DATA EXCERPTS START
(* ===== verification/Refcount.v ===== *)
(** Counted references: [Refcountable] and [REF_getter] of corelib/REF.h.

    Objects are in a heap with their counts and the handles that are their
    members; other handles are variables.  Releasing the last handle of an object
    destroys its members, the last one first, and then frees it; a use of a freed
    object is undefined.  The count is atomic, so the operations of a thread are
    atomic steps on the heap. *)

From Stdlib Require Import ZArith Lia.
From stdpp Require Import base gmap strings numbers list.
From S2P Require Import Prelude.
Open Scope Z_scope.

(** [___ptr]: 0 is NULL. *)
Abbreviation ref := Z (only parsing).

Record Obj : Type := mkObj { Ref_Count : Z; members : list ref }.

Record store : Type := mkStore { objects : gmap Z Obj; next_obj : Z; vars : gmap nat ref }.

Definition store_new : store := mkStore ∅ 1 ∅.

Definition set_objects (h : gmap Z Obj) (s : store) : store := mkStore h (next_obj s) (vars s).
Definition set_vars (v : gmap nat ref) (s : store) : store := mkStore (objects s) (next_obj s) v.

Definition freed : exn := UB "use of a freed object".

(** Where a handle is. *)
Inductive loc : Type := LVar (x : nat) | LField (p : Z) (i : nat).

#[export] Instance loc_eq_dec : EqDecision loc.
Proof. solve_decision. Defined.

Definition read_loc (s : store) (l : loc) : res ref :=
  match l with
  | LVar x => match vars s !! x with Some p => Ok p | None => Throw (CommonError "undeclared") end
  | LField p i => match objects s !! p with
                  | Some o => match members o !! i with Some q => Ok q | None => Throw (CommonError "no such member") end
                  | None => Throw freed
                  end
  end.

Definition write_loc (s : store) (l : loc) (q : ref) : res store :=
  match l with
  | LVar x => Ok (set_vars (<[x := q]> (vars s)) s)
  | LField p i => match objects s !! p with
                  | Some o => Ok (set_objects (<[p := mkObj (Ref_Count o) (<[i := q]> (members o))]> (objects s)) s)
                  | None => Throw freed
                  end
  end.

Definition increfcount (s : store) (p : ref) : res store :=
  if p =? 0 then Ok s
  else match objects s !! p with
       | Some o => Ok (set_objects (<[p := mkObj (Ref_Count o + 1) (members o)]> (objects s)) s)
       | None => Throw freed
       end.

(** What is left of running destructors: a handle to release, an object to free
    once its members are gone. *)
Inductive work : Type := Drop (p : ref) | Free (p : Z).

(** [decrefcount]: the object whose count was 1 is deleted, which destroys its
    members in reverse order.  [fuel] bounds the number of steps. *)
Fixpoint run_work (fuel : nat) (st : list work) (s : store) : res store :=
  match st with
  | [] => Ok s
  | w :: st' =>
      match fuel with
      | O => Throw OutOfFuel
      | S f =>
          match w with
          | Free p => run_work f st' (set_objects (delete p (objects s)) s)
          | Drop p =>
              if p =? 0 then run_work f st' s
              else match objects s !! p with
                   | None => Throw freed
                   | Some o =>
                       let s' := set_objects (<[p := mkObj (Ref_Count o - 1) (members o)]> (objects s)) s in
                       if Ref_Count o =? 1 then run_work f ((Drop <$> rev (members o)) ++ Free p :: st') s'
                       else run_work f st' s'
                   end
          end
      end
  end.

(** The members of the objects that are not being destroyed. *)
Definition live (o : Obj) : list ref := if Ref_Count o =? 0 then [] else members o.

Definition member_handles (h : gmap Z Obj) : list ref := mjoin (live <$> (map_to_list h).*2).

(** A deletion takes a step for each member and one to free the object. *)
Definition work_bound (s : store) : nat := (length (member_handles (objects s)) + 2 * base.size (objects s) + 1)%nat.

Definition decrefcount (s : store) (p : ref) : res store := run_work (work_bound s) [Drop p] s.

(** [operator=]: the handle that is assigned is cleared first, nothing reads it
    before it is written. *)
Definition assign (l r : loc) (s : store) : res store :=
  if decide (l = r) then Ok s
  else
    p ← read_loc s r;
    s1 ← increfcount s p;
    q ← read_loc s1 l;
    s2 ← write_loc s1 l 0;
    s3 ← decrefcount s2 q;
    p' ← read_loc s3 r;
    write_loc s3 l p'.

(** ** Programs *)

Inductive expr : Type := EVar (x : nat) | EField (x i : nat).

Inductive op : Type :=
| NewVar (x : nat)                 (* REF_getter<T> x; *)
| MakeNew (x : nat) (k : nat)       (* REF_getter<T> x(new T); T has k members *)
| CopyNew (x : nat) (e : expr)      (* REF_getter<T> x(e); *)
| Assign (l r : expr)               (* l = r; *)
| Leave (x : nat).                  (* ~REF_getter() *)

(** [x->member]: a null pointer is not dereferenced. *)
Definition eval (s : store) (e : expr) : res loc :=
  match e with
  | EVar x => match vars s !! x with Some _ => Ok (LVar x) | None => Throw (CommonError "undeclared") end
  | EField x i =>
      p ← read_loc s (LVar x);
      if p =? 0 then Throw (CommonError "null")
      else match objects s !! p with
           | None => Throw freed
           | Some o => if (i <? length (members o))%nat then Ok (LField p i) else Throw (CommonError "no such member")
           end
  end.

Definition declare (s : store) (x : nat) (p : ref) : res store :=
  match vars s !! x with
  | Some _ => Throw (CommonError "declared twice")
  | None => Ok (set_vars (<[x := p]> (vars s)) s)
  end.

Definition step (s : store) (o : op) : res store :=
  match o with
  | NewVar x => declare s x 0
  | MakeNew x k =>
      let p := next_obj s in
      let s1 := mkStore (<[p := mkObj 0 (replicate k 0)]> (objects s)) (p + 1) (vars s) in
      s2 ← declare s1 x p; increfcount s2 p
  | CopyNew x e =>
      l ← eval s e; p ← read_loc s l; s1 ← declare s x p; increfcount s1 p
  | Assign e1 e2 => l ← eval s e1; r ← eval s e2; assign l r s
  | Leave x =>
      p ← read_loc s (LVar x);
      decrefcount (set_vars (delete x (vars s)) s) p
  end.

Definition run_ops (s : store) (ops : list op) : res store := foldM step s ops.

(** ** The invariant *)

Definition occ (l : list ref) (p : Z) : nat := count_occ Z.eq_dec l p.

Definition handles (s : store) : list ref := (map_to_list (vars s)).*2 ++ member_handles (objects s).

Definition drops (st : list work) : list ref := omap (fun w => match w with Drop p => Some p | Free _ => None end) st.
Definition frees (st : list work) : list Z := omap (fun w => match w with Free p => Some p | Drop _ => None end) st.

(** [ex] are handles that are neither in a variable nor in a member, [fr] the
    objects whose members are being destroyed. *)
Record inv (s : store) (ex : list ref) (fr : list Z) : Prop := {
  i_count : forall p o, objects s !! p = Some o -> Ref_Count o = Z.of_nat (occ (handles s ++ ex) p);
  i_live : forall p, p <> 0 -> p ∈ handles s ++ ex -> is_Some (objects s !! p);
  i_free : forall p, p ∈ fr <-> exists o, objects s !! p = Some o /\ Ref_Count o = 0;
  i_nodup : NoDup fr;
  i_next : forall p, is_Some (objects s !! p) -> 0 < p < next_obj s;
  i_next_pos : 0 < next_obj s;
}.

Lemma occ_perm l k p : l ≡ₚ k -> occ l p = occ k p.
Proof. intros H. unfold occ. by apply Permutation_count_occ. Qed.

#[export] Instance occ_proper : Proper (Permutation ==> eq ==> eq) occ.
Proof. intros l k H p ? <-. by apply occ_perm. Qed.

Lemma occ_cons_eq p l : occ (p :: l) p = S (occ l p).
Proof. unfold occ. by apply count_occ_cons_eq. Qed.

Lemma occ_cons_ne p q l : q <> p -> occ (q :: l) p = occ l p.
Proof. intros H. unfold occ. by apply count_occ_cons_neq. Qed.

Lemma occ_elem l p : (0 < occ l p)%nat <-> p ∈ l.
Proof. unfold occ. rewrite list_elem_of_In. symmetry. apply count_occ_In. Qed.

(** The handles may be counted in any order. *)
Lemma inv_perm s ex ex' fr : ex ≡ₚ ex' -> inv s ex fr -> inv s ex' fr.
Proof.
  intros H [H1 H2 H3 H4 H5 H6]. split; try done.
  - intros p o Ho. rewrite (H1 p o Ho). f_equal. apply occ_perm. by rewrite H.
  - intros p Hp Hin. apply H2; [done|]. by rewrite H.
Qed.

(** *** Members of the heap *)

Lemma member_handles_delete h p o : h !! p = Some o -> member_handles h ≡ₚ live o ++ member_handles (delete p h).
Proof.
  intros H. unfold member_handles. rewrite <- (map_to_list_delete h p o H) at 1. done.
Qed.

Lemma member_handles_insert h p o : h !! p = None -> member_handles (<[p := o]> h) ≡ₚ live o ++ member_handles h.
Proof. intros H. unfold member_handles. rewrite (map_to_list_insert h p o H). done. Qed.

Lemma member_handles_update h p o o' :
  h !! p = Some o -> live o ++ member_handles (<[p := o']> h) ≡ₚ live o' ++ member_handles h.
Proof.
  intros H. rewrite <- insert_delete_eq. rewrite member_handles_insert by apply lookup_delete_eq.
  rewrite (member_handles_delete h p o H). solve_Permutation.
Qed.

Lemma member_handles_same h p o o' : h !! p = Some o -> live o = live o' -> member_handles (<[p := o']> h) ≡ₚ member_handles h.
Proof. intros H E. apply (Permutation_app_inv_l (live o)). rewrite (member_handles_update h p o o' H). by rewrite E. Qed.

Lemma objects_update_size (h : gmap Z Obj) p o o' : h !! p = Some o -> base.size (<[p := o']> h) = base.size h.
Proof. intros H. apply map_size_insert_Some. by eexists. Qed.

(** *** Counting *)

(** An object gets a new count, the handles change accordingly. *)
Lemma inv_update s s' p o o' ex ex' fr fr' :
  inv s ex fr -> objects s !! p = Some o -> s' = set_objects (<[p := o']> (objects s)) s ->
  (forall q, q <> p -> occ (handles s' ++ ex') q = occ (handles s ++ ex) q) ->
  Ref_Count o' = Z.of_nat (occ (handles s' ++ ex') p) ->
  (forall q, q ∈ fr' <-> (q <> p /\ q ∈ fr) \/ (q = p /\ Ref_Count o' = 0)) -> NoDup fr' ->
  inv s' ex' fr'.
Proof.
  intros [H1 H2 H3 H4 H5 H6] Ho Hs' Hne Heq Hfr Hnd. assert (objects s' = <[p := o']> (objects s)) as Hob by (by subst s').
  assert (next_obj s' = next_obj s) as Hnx by (by subst s'). split; try (by subst s').
  - intros q oq. rewrite Hob. destruct (decide (q = p)) as [->|Hq].
    + rewrite lookup_insert_eq. intros [= <-]. exact Heq.
    + rewrite lookup_insert_ne by done. intros Hoq. rewrite (H1 q oq Hoq). f_equal. symmetry. by apply Hne.
  - intros q Hq Hin. rewrite Hob. destruct (decide (q = p)) as [->|Hqp]; [rewrite lookup_insert_eq; by eexists|].
    rewrite lookup_insert_ne by done. apply H2; [done|]. apply occ_elem. rewrite <- Hne by done. by apply occ_elem.
  - intros q. rewrite Hfr, H3. rewrite Hob. destruct (decide (q = p)) as [->|Hq].
    + rewrite lookup_insert_eq. split; [intros [[]|[_ E]]; [done|by eexists]|intros (? & [= <-] & E); by right].
    + rewrite lookup_insert_ne by done. split; [intros [[_ E]|[]]; done|]. intros E. by left.
  - intros q. rewrite Hob, Hnx. destruct (decide (q = p)) as [->|Hq].
    + intros _. apply H5. by eexists.
    + rewrite lookup_insert_ne by done. apply H5.
Qed.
DATA EXCERPTS END
● **EXERCISE DESCRIPTION**: Copy exactly the stretch of data above from the line with "(** ** The invariant *)" through the line with "Definition drops (st", and omit all other lines.

● **RESPONSE TO THIS EXERCISE**:
(** ** The invariant *)

Definition occ (l : list ref) (p : Z) : nat := count_occ Z.eq_dec l p.

Definition handles (s : store) : list ref := (map_to_list (vars s)).*2 ++ member_handles (objects s).

Definition drops (st : list work) : list ref := omap (fun w => match w with Drop p => Some p | Free _ => None end) st.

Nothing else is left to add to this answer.